The 'meMachProp' Task
The meMachProp task is similar
to the Ant property task, except that
properties can use a prefixing system so that different values are set based
on the specific machine on which the Ant build is executed. This can
make things easier if developments must span machines in which dependent
items are installed in different places, whether due to personal preferences,
or due to incompatible path systems (e.g. Windows vs. Linux).
There are three fundamental forms of the meMachProp
task:
<meMachProp file="path to file"
[ prefix="prefix" ] />
<meMachProp resource="path to file"
[ classpath="class path to use" ]
[ prefix="prefix" ] />
<meMachProp resource="path to file"
[ prefix="prefix" ] >
<classpath>
path info
</classpath>
</meMachProp>
meMachProp Task Attributes
Attribute | Value |
file |
Relative or absolute path to a file to be loaded.
|
prefix |
Prefix that will be prepended to each property loaded. If the value does not end
with a period, the system will add one automatically.
|
resource |
Identifies the name of a resource used with getResourceAsStream
to obtain an InputStream from which the data is loaded.
|
classpath |
Specifies the classpath used with the resource attribute.
|
For more information on the behavior of these attributes, see the documentation of
the Ant property task.
Property File Format
The meMachProp task accepts files and resources
that use the standard Java property file format - a list of keys and values,
where the pairs are separated by either an equals sign or a colon:
key1=value1
key2: value2
Standard properties, as shown above, are loaded exactly as with the Ant
property task. Where the meMachProp
is unique is in its handling of properties that have a specific format.
Every machine has a host name that will be returned by
InetAddress.getLocalHost().getHostName().
Properties which have the format
machprop.hostname.whatever will only be
loaded on the machine whose host name is hostname.
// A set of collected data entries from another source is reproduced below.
(** * AuthaCAD: boundary narration over a drafting selection set

    A shallow embedding of [AuthaCAD_V8_OK.py].  The script reads closed
    polylines, survey (Cogo) points and text labels from a selection set and
    prints, for every polyline, a legal boundary description.

    Numbers are Python floats, that is IEEE-754 binary64 values: they are
    modelled by Rocq's primitive floats, whose arithmetic and comparisons are
    the same operations.  Python strings are modelled by [string] (the bytes of
    their UTF-8 encoding).  Exceptions are values of [exn]; printing and
    logging are recorded as a list of [event]s.  The functions of the Python
    library that are more than IEEE arithmetic ([round], [math.atan2], the
    [pow] of the C library behind [**], the conversion of a float to text,
    [num2words], the character classes of the Unicode database) are a parameter
    of the model, the record [pylib]. *)

From Stdlib Require Import ZArith List String Ascii Bool Lia Floats ListSet.
From Stdlib Require Import DecimalString.
Import ListNotations.
Set Warnings "-inexact-float".

Open Scope string_scope.
Open Scope list_scope.

(* ================================================================== *)
(** ** The Python runtime the script relies on *)
(* ================================================================== *)

Module Py.

(** Exceptions the modelled code can raise. *)
Inductive exn : Type :=
| IndexError
| ZeroDivisionError
| UnboundLocalError
| ValueError
| OverflowError
| TypeError
| AttributeError (attr : string).

(** A computation that returns or raises. *)
Inductive result (A : Type) : Type :=
| Ok (a : A)
| Raise (e : exn).
Arguments Ok {A} a.
Arguments Raise {A} e.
Thus, consider the property file which is formatted as follows:
machprop.linuxhost.tempPath=/tmp
machprop.winhost.tempPath=C:\tmp
tempPath=D:\tmp
On a system whose host name is linuxhost, this file
would be loaded as if it had contained:
tempPath=/tmp
On a system whose host name is winhost, this file
would be loaded as if it had contained:
tempPath=C:\tmp
On any other system, this file
would be loaded as if it had contained:
tempPath=D:\tmp
Note that a host's name is automatically converted to all lower case during processing, so
the host name in the property should be specified in all lower case.